/kilo-peer-validation

Peer Validation for Kilo

Primary LanguageMakefile

Deprecated

Kilo supports validations natively

Kilo Peer Validation Webhook

Validation of Kilo Peers with a Validation Webhook.

Note

The Webhook is very simple. The only annoying thing is, that the Kubernetes API Server only talks to Validation Webhooks via tls connections. So for the webhook to work, we need to create tls certificates.

To make this easy, you can use one of the two following methods.

You wil need docker installed. Note, that kube-webhook-certgen uses a depricated API to sign the certificate and will be unavailable in v1.22+.

Apply the ValidatingWebhookConfiguration, Deployment and Service without a CaBundle with

kubectl apply -f https://raw.githubusercontent.com/leonnicolas/kilo-peer-validation/main/deployment-no-cabundle.yaml

Then create a CA and tls certificates and apply them to your cluster with

docker run -v ~/.kube/k3s.yaml:/kubeconfig.yaml:ro jettech/kube-webhook-certgen:v1.5.2 --kubeconfig /kubeconfig.yaml create --namespace kilo --secret-name peer-validation-webhook-tls --host peer-validation,peer-validation.kilo.svc,peer-validation.kilo.svc.cluster.local --key-name tls.key --cert-name tls.crt

(Don't forget the change the path to your kubeconfig!)

Then patch the ValidatingWebhookConfiguration with the CaBundle and the Deployment with the tls certificates with

docker run -v ~/.kube/k3s.yaml:/kubeconfig.yaml:ro jettech/kube-webhook-certgen:v1.5.2 --kubeconfig /kubeconfig.yaml patch --webhook-name peer-validation.kilo.svc --secret-name peer-validation-webhook-tls --namespace kilo --patch-mutating=false

Note: The created secret contains the CA. It will be mounted into the container of the webhook server, though the CA is not needed by the server.

Use the set up script

You need openssl and kubectl installed and the $KUBECONFIG variable set.

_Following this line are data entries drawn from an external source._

(* ===== verification/AlertSpacing.v ===== *)
(** * No second alert within the cooldown

    [createAlert] of [Alerts] composed with the cooldowns of [AlertNoise]: an alert
    that fired silences its rule on the device until the cooldown of the rule has passed,
    whatever other cooldowns and transitions are recorded in the meantime, as long as Redis
    is connected and the calls that come later start after the cooldown was set. *)
From S2P Require Import Prelude JsText Redis RateLimit Transaction MonitorEpisodes AlertNoise Alerts.
From stdpp Require Import base tactics list strings gmap.
From Stdlib Require Import ZArith Lia.
Open Scope Z_scope.

Module Spacing.
Import Noise Alerts.

Section spacing.
Context {R : Type} `{Redis R}.

(** The cooldown of [i] holds from [t] to [until], and the multipliers are sound. *)
Definition covered (i : Id) (until t : Z) (r : R) : Prop := ∀ t', t ≤ t' → t' < until → is_Some (peek r t' (ck i)).
Definition guarded (i : Id) (until t : Z) (r : R) : Prop := covered i until t r ∧ multipliers_ok r t.

Lemma covered_later i until t t' r : t ≤ t' → covered i until t r → covered i until t' r.
Proof. intros Ht Hc u Hu. apply Hc. lia. Qed.
Lemma covered_unseen i until t r r' : unseen (ck i) t r r' → covered i until t r → covered i until t r'.
Proof. intros Hu Hc u H1 H2. rewrite Hu by done. by apply Hc. Qed.

(** A cooldown of at least [minutes] set on [i] keeps it covered for that long. *)
Lemma set_covers i minutes more now t get set track m (r : R) until :
  id_ok i = true → 0 < minutes → minutes ≤ more → until ≤ t + minutes * 60 * 1000 → multipliers_ok r t →
  let answer := setCooldown i.1.1 i.1.2 more i.2 now t get set track (mkStore (Some r) m) in
  (covered i until t r ∨ answer.1 = Ok tt) → ∃ r', redis answer.2 = Some r' ∧ covered i until t r'.
Proof.
  intros Hi Hpos Hle Hu Hm. unfold setCooldown. cbn [redis memoryCooldowns]. fold (ak i) (ck i).
  pose proof (next_multiplier_in now r t i get Hi Hm) as Hk.
  assert (unseen (ck i) t r (call r t (ak i) GET get).2) as U1 by (apply call_unseen; intros Hc; by apply (ck_ak i i Hi)).
  destruct (call r t (ak i) GET get) as [got r1] eqn:E1. cbn [fst snd] in *. set (k := next_multiplier now got) in *.
  assert (1 ≤ k) as Hk1 by (clear - Hk; repeat (apply elem_of_cons in Hk as [-> |Hk]; [lia|]); by apply not_elem_of_nil in Hk).
  set (n := more * k * 60). assert (minutes * 60 ≤ n) as Hn by (unfold n; nia).
  assert (Hset : ∀ l, (call r1 t (ck i) (SETEX n (VJson (cooldown_json now k))) l).2 = r1
                      ∨ covered i until t (call r1 t (ck i) (SETEX n (VJson (cooldown_json now k))) l).2).
  { intros l. destruct (call_cases r1 t (ck i) (SETEX n (VJson (cooldown_json now k))) l) as [-> | ->]; [by left|right].
    intros t' H1 H2. rewrite setex_peek by lia. rewrite (proj2 (Z.ltb_lt _ _)) by lia. eauto. }
  assert (Hran : ∀ l a, (call r1 t (ck i) (SETEX n (VJson (cooldown_json now k))) l).1 = Ok a →
                   covered i until t (call r1 t (ck i) (SETEX n (VJson (cooldown_json now k))) l).2).
  { intros l a. destruct l as [|b]; [|by unfold call; destruct (exec _ _ _ _); destruct b].
    rewrite call_replied_setex by lia. intros _ t' H1 H2. cbn [snd]. rewrite setex_peek by lia. rewrite (proj2 (Z.ltb_lt _ _)) by lia. eauto. }
  specialize (Hset set). specialize (Hran set). destruct (call r1 t (ck i) _ set) as [a r2]. cbn [fst snd] in *. destruct a as [a|e].
  - assert (unseen (ck i) t r2 (call r2 t (ak i) (SETEX 3600 (VJson (cooldown_json now k))) track).2) as U3
      by (apply call_unseen; intros Hc; by apply (ck_ak i i Hi)).
    destruct (call r2 t (ak i) _ track) as [b r3]. cbn. intros _. exists r3. split; [done|]. eapply covered_unseen; [exact U3|]. by eapply Hran.
  - cbn. intros [Hc|[=]]. exists r2. split; [done|]. destruct Hset as [->|]; [|done]. by eapply covered_unseen.
Qed.

Lemma record_unseen key i x now t push trim keep m (r : R) :
  key ≠ fk i →
  ∃ r', redis (recordStateTransition i.1.1 i.1.2 x i.2 now t push trim keep (mkStore (Some r) m)).2 = Some r' ∧ unseen key t r r'.
Proof.
  intros Hk. unfold recordStateTransition. cbn [redis memoryCooldowns]. fold (fk i).
  assert (Hc : ∀ q c l, unseen key t q (call q t (fk i) c l).2) by (intros; by apply call_unseen).
  specialize (Hc r (RPUSH (transition_json x now)) push) as U1. destruct (call r t (fk i) _ push) as [a r1]. cbn [snd] in U1.
  destruct a as [a|]; [|cbn; eauto].
  specialize (Hc r1 (LTRIM_last 20) trim) as U2. destruct (call r1 t (fk i) _ trim) as [b r2]. cbn [snd] in U2.
  destruct b as [b|]; [|cbn; eauto using unseen_trans].
  specialize (Hc r2 (EXPIRE 1800) keep) as U3. destruct (call r2 t (fk i) _ keep) as [c r3]. cbn in *. eauto using unseen_trans.
Qed.

(** Operations that do not shorten the cooldown of [i]: those of other alerts, its own
    transitions, and cooldowns of it that are no shorter. *)
Definition harmless (i : Id) (minutes : Z) (o : Op) : Prop :=
  id_ok (op_id o) = true
  ∧ (op_id o ≠ i ∨ match o with op_set _ more _ _ _ _ => minutes ≤ more | op_record _ _ _ _ _ _ => True | _ => False end).

Lemma guarded_op i minutes until o t m (r : R) :
  id_ok i = true → 0 < minutes → until ≤ t + minutes * 60 * 1000 → harmless i minutes o → guarded i until t r →
  ∃ r' m', apply_op (mkStore (Some r) m) (t, o) = mkStore (Some r') m' ∧ guarded i until t r'.
Proof.
  intros Hi Hpos Hu [Ho Hh] [Hc Hm]. destruct (multipliers_op o t m r Ho Hm) as (r' & m' & E & Hm').
  exists r', m'. split; [done|]. split; [|done]. destruct (decide (op_id o = i)) as [Ei|Hne].
  - destruct Hh as [Hne|Hh]; [done|]. destruct o as [j more now get set track|rl d l|rl d minutes' now ttl extend get set track|j x now push trim keep];
      cbn in Ei; try done; subst j; unfold apply_op in E; cbn [fst snd] in E.
    + destruct (set_covers i minutes more now t get set track m r until Hi Hpos Hh Hu Hm) as (r2 & E2 & Hc2); [by left|].
      rewrite E in E2. injection E2 as ->. done.
    + destruct (record_unseen (ck i) i x now t push trim keep m r) as (r2 & E2 & U2); [intros Hk; by apply (fk_ck i i)|].
      rewrite E in E2. injection E2 as ->. by eapply covered_unseen.
  - destruct (op_unseen o t m r (ck i)) as (r2 & m2 & E2 & U2).
    { intros ?%ck_inj; [by subst|done..]. } { by apply ck_ak. } { intros Hk. by apply (fk_ck (op_id o) i). }
    rewrite E in E2. injection E2 as -> ->. by eapply covered_unseen.
Qed.

Lemma guarded_run i minutes until ops t0 m (r : R) :
  id_ok i = true → 0 < minutes → until ≤ t0 + minutes * 60 * 1000 → in_order t0 ops → Forall (λ o, harmless i minutes o.2) ops →
  guarded i until t0 r →
  ∃ r' m', run_ops (mkStore (Some r) m) ops = mkStore (Some r') m' ∧ guarded i until (last_time t0 ops) r'.
Proof.
  intros Hi Hpos. revert t0 m r. induction ops as [|[t o] ops IH]; intros t0 m r Hu Ho Hall Hg; [by eauto|].
  destruct Ho as [Ht Ho]. apply Forall_cons in Hall as [Hh Hall]. cbn [fst snd] in *.
  destruct (guarded_op i minutes until o t m r Hi Hpos) as (r1 & m1 & E & Hg1); [lia|done| |].
  { destruct Hg as [Hc Hm]. split; [by eapply covered_later|by eapply multipliers_later]. }
  destruct (IH t m1 r1 ltac:(lia) Ho Hall Hg1) as (r' & m' & E' & Hg'). exists r', m'. split; [|done].
  unfold run_ops in *. cbn [foldl]. by rewrite E.
Qed.

(** The last step of a call that created an alert, answered: the cooldown is set. *)
Lemma triggered_covers p minutes now t f m (r : R) s' :
  let i := (cp_ruleId p, cp_deviceId p, None) in
  id_ok i = true → 0 < minutes → multipliers_ok r t →
  after_trigger p minutes now t f (mkStore (Some r) m) = (Ok tt, s') →
  ∃ r' m', s' = mkStore (Some r') m' ∧ guarded i (t + minutes * 60 * 1000) t r'.
Proof.
  intros i Hi Hpos Hm. unfold after_trigger.
  destruct (multipliers_op (op_record i triggered now (f_push f) (f_trim f) (f_keep f)) t m r Hi Hm) as (r3 & m3 & E3 & M3).
  unfold apply_op in E3. cbn [fst snd i] in E3. destruct (recordStateTransition _ _ _ _ _ _ _ _ _ _) as [[u|e] s3]; [|done].
  cbn [snd] in E3. subst s3.
  destruct (multipliers_set i minutes now t (f_get f) (f_set f) (f_track f) m3 r3 Hi M3) as (r4 & E4 & M4).
  pose proof (set_covers i minutes minutes now t (f_get f) (f_set f) (f_track f) m3 r3 (t + minutes * 60 * 1000) Hi Hpos ltac:(lia) ltac:(lia) M3) as Hc.
  cbn [fst snd i] in *. destruct (setCooldown _ _ _ _ _ _ _ _ _ _) as [[[]|e] s4]; [|done]. cbn in *.
  intros [= <-]. destruct Hc as (r5 & E5 & Hc5); [by right|]. destruct s4 as [q m4]. cbn in *. subst q. injection E5 as <-. by exists r4, m4.
Qed.

(** A whole call that answered with an alert of no component ended with that step. *)
Lemma created_triggered p monitor id eventId now t f published deleted db (s : Store R) x w' :
  cp_subjectKey p = None → createAlert p monitor id eventId now t f published deleted (db, s) = (Ok (Some x), w') →
  ∃ rule s1, rules db !! cp_ruleId p = Some rule ∧ (admission p rule now t f db s) = (Ok true, s1)
    ∧ after_trigger p (cooldown_of rule 5 db) now t f s1 = (Ok tt, w'.2).
Proof.
  intros Hk. unfold createAlert. case_bool_decide; [done|]. destruct (rules db !! _) as [rule|]; [|done].
  destruct (admission _ _ _ _ _ _ _) as [[[]|] s1] eqn:Ea; try done. rewrite Hk. destruct (create_writes _ _ _ _ _ _ _ _ _) as [[[y|]|] db1]; try done.
  destruct (after_trigger _ _ _ _ _ _) as [[[]|] s2] eqn:Et; [|done]. intros [= <- <-]. by exists rule, s1.
Qed.

(** While the cooldown holds, a call creates nothing: the tables are as they were. *)
Lemma covered_creates_nothing p monitor id eventId now t f published deleted db m (r : R) until t0 :
  let i := (cp_ruleId p, cp_deviceId p, None) in
  cp_subjectKey p = None → covered i until t0 r → t0 ≤ t → t < until →
  let answer := createAlert p monitor id eventId now t f published deleted (db, mkStore (Some r) m) in
  (answer.1 = Ok None ∨ ∃ e, answer.1 = Err e) ∧ answer.2.1 = db.
Proof.
  intros i Hk Hc Ht1 Ht2. cbn zeta. unfold createAlert. rewrite Hk. case_bool_decide; [done|].
  destruct (rules db !! cp_ruleId p) as [rule|]; [|by split; [left|]].
  unfold admission. rewrite Hk. unfold isCooldownActive. cbn [redis].
  change (buildCooldownKey (cp_ruleId p) (cp_deviceId p) None) with (ck i).
  pose proof (exec_reply r t (ck i) EXISTS) as Hrep. unfold call. destruct (exec r t (ck i) EXISTS) as [r4 a].
  cbn [snd run_cmd] in Hrep. destruct (Hc t Ht1 Ht2) as [e He]. rewrite He in Hrep. subst a.
  destruct (f_exists f) as [|[]]; cbn; split; eauto.
Qed.

(** C13: alerts are spaced.  [createAlert] of an alert of no component ends, once the
    alert is published, by recording the transition and setting the cooldown
    ([after_trigger]).  After that step was answered at time [t0], no call that starts
    before the cooldown of the rule, as that call read it, has passed creates an alert for
    the rule and the device: it answers that none was created, or throws when the reply of
    Redis is lost, and leaves the tables as they are, whatever they have become (the alert
    may have been resolved at once) and whatever was recorded meanwhile, answered by Redis
    or not: other alerts' records, and this one's transitions and cooldowns no shorter than
    the rule's.  Redis is connected at both calls and in between, its clock does not run
    back and it holds at first no multiplier but those the code writes; identifiers do not
    contain the separator of the keys; the cooldown is positive and nobody clears or
    extends it; a call that passed its checks before [t0] is not held back. *)
Theorem alerts_are_spaced (r : R) m pre p rule db now t0 f s'
    others p' monitor' id' eventId' now' t f' published' deleted' db' :
  let i := (cp_ruleId p, cp_deviceId p, None) in let minutes := cooldown_of rule 5 db in
  multipliers_ok r 0 → in_order 0 pre → Forall (λ o, id_ok (op_id o.2) = true) pre → last_time 0 pre ≤ t0 →
  id_ok i = true → 0 < minutes →
  after_trigger p minutes now t0 f (run_ops (mkStore (Some r) m) pre) = (Ok tt, s') →
  in_order t0 others → Forall (λ o, harmless i minutes o.2) others →
  cp_ruleId p' = cp_ruleId p → cp_deviceId p' = cp_deviceId p → cp_subjectKey p' = None →
  last_time t0 others ≤ t → t < t0 + minutes * 60 * 1000 →
  let answer := createAlert p' monitor' id' eventId' now' t f' published' deleted' (db', run_ops s' others) in
  (answer.1 = Ok None ∨ ∃ e, answer.1 = Err e) ∧ answer.2.1 = db'.
Proof.
  intros i minutes Hm0 Hpre Hids Hlast Hi Hpos Hcr Hord Hoth Er Ed Ek Ht1 Ht2.
  destruct (multipliers_run pre 0 m r Hpre Hids Hm0) as (r1 & m1 & E1 & Hm1). rewrite E1 in Hcr.
  apply (multipliers_later _ _ t0) in Hm1; [|done].
  destruct (triggered_covers _ _ _ _ _ _ _ _ Hi Hpos Hm1 Hcr) as (r2 & m2 & -> & Hg).
  destruct (guarded_run i _ (t0 + minutes * 60 * 1000) others t0 m2 r2 Hi Hpos ltac:(lia) Hord Hoth Hg) as (r3 & m3 & -> & [Hc _]).
  eapply covered_creates_nothing; [done|by rewrite Er, Ed|done|done].
Qed.

End spacing.

Definition ex_spaced_rule : Rule := mkRule "t1" None (Some 5) (Some true) None None.
Definition ex_spaced_db : Db := mkDb ∅ {["r1" := ex_spaced_rule]} ∅ (MonitorEpisodes.mkDb ∅ ∅) ∅ [].
Definition ex_spaced_params : CreateAlertParams := mkParams "r1" "d1" "o1" None None None false.
Definition ex_fates : Fates := mkFates replied replied replied replied replied replied replied replied.
Definition ex_first : result string (option string) * (Db * Store (gmap string Entry)) :=
  createAlert ex_spaced_params None "a1" "e1" 1000 1000 ex_fates true true (ex_spaced_db, mkStore (Some ∅) ∅).
Definition ex_last_step : Store (gmap string Entry) :=
  (after_trigger ex_spaced_params 5 1000 1000 ex_fates (run_ops (mkStore (Some ∅) ∅) [])).2.

Definition ex_others : list (Z * Op) :=
  [(61000, op_record ("r1", "d1", None) resolved 61000 replied replied replied); (61000, op_set ("r1", "d1", None) 5 61000 replied replied replied)].

Definition ex_again (s : Store (gmap string Entry)) (t : Z) : result string (option string) * (Db * Store (gmap string Entry)) :=
  createAlert ex_spaced_params None "a2" "e2" t t ex_fates true true (ex_spaced_db, s).

(** Resolved after a minute, with the same cooldown; refused after three and created again
    after seventeen (the cooldown had doubled). *)
Lemma alerts_are_spaced_witness :
  let again := ex_again (run_ops ex_last_step ex_others) in
  ((again 181000).1 = Ok None ∨ ∃ e, (again 181000).1 = Err e) ∧ (again 181000).2.1 = ex_spaced_db
  ∧ (again 1081000).1 = Ok (Some "a2").
Proof.
  cbn zeta. apply and_assoc. split; [|vm_compute; reflexivity].
  apply (alerts_are_spaced (∅ : gmap string Entry) ∅ [] ex_spaced_params ex_spaced_rule ex_spaced_db 1000 1000 ex_fates ex_last_step ex_others);
    [exact ex_empty|done|done|cbn; lia|reflexivity|cbn; lia|vm_compute; reflexivity|cbn; lia| |reflexivity|reflexivity|reflexivity|cbn; lia|cbn; lia].
  constructor; [split; [reflexivity|right; exact I]|constructor; [split; [reflexivity|right; cbn; lia]|constructor]].
Defined.

(** ** Edges *)

(** A process that has lost Redis consults its own memory instead, which knows nothing of
    the cooldown: a second alert is created within it. *)
Example redis_lost_creates_again :
  ex_first.1 = Ok (Some "a1") ∧ (ex_again ex_first.2.2 181000).1 = Ok None
  ∧ (ex_again (mkStore None (memoryCooldowns ex_first.2.2)) 181000).1 = Ok (Some "a2").
Proof. vm_compute. done. Qed.

End Spacing.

Clone the repository and cd into the kilo-peer-valdation repository

git clone https://github.com/leonnicolas/kilo-peer-validation.git
cd kilo-peer-validation

Edit the deployment-template.yaml file, if you like. If you change the secret's name, you will also have to change the set-up.sh script.

Run the set-up.sh script to:

  • create a self signed certificate and use it to sign the certificate later used by the webhook
  • create a secret in your cluster with the tls certificate and private key that will be mounted into the webhook's container
  • create the file deployment.yaml with the Kubernetes manifest
./set-up.sh

If you are happy with the manifest, deploy it with

kubectl apply -f deployment.yaml

This will create a

  • ValidatingWebhookConfiguration
  • Deployment with the webook server
  • Service

Note: After the signing the CA is discarded so it cannot be used to sign more certificates.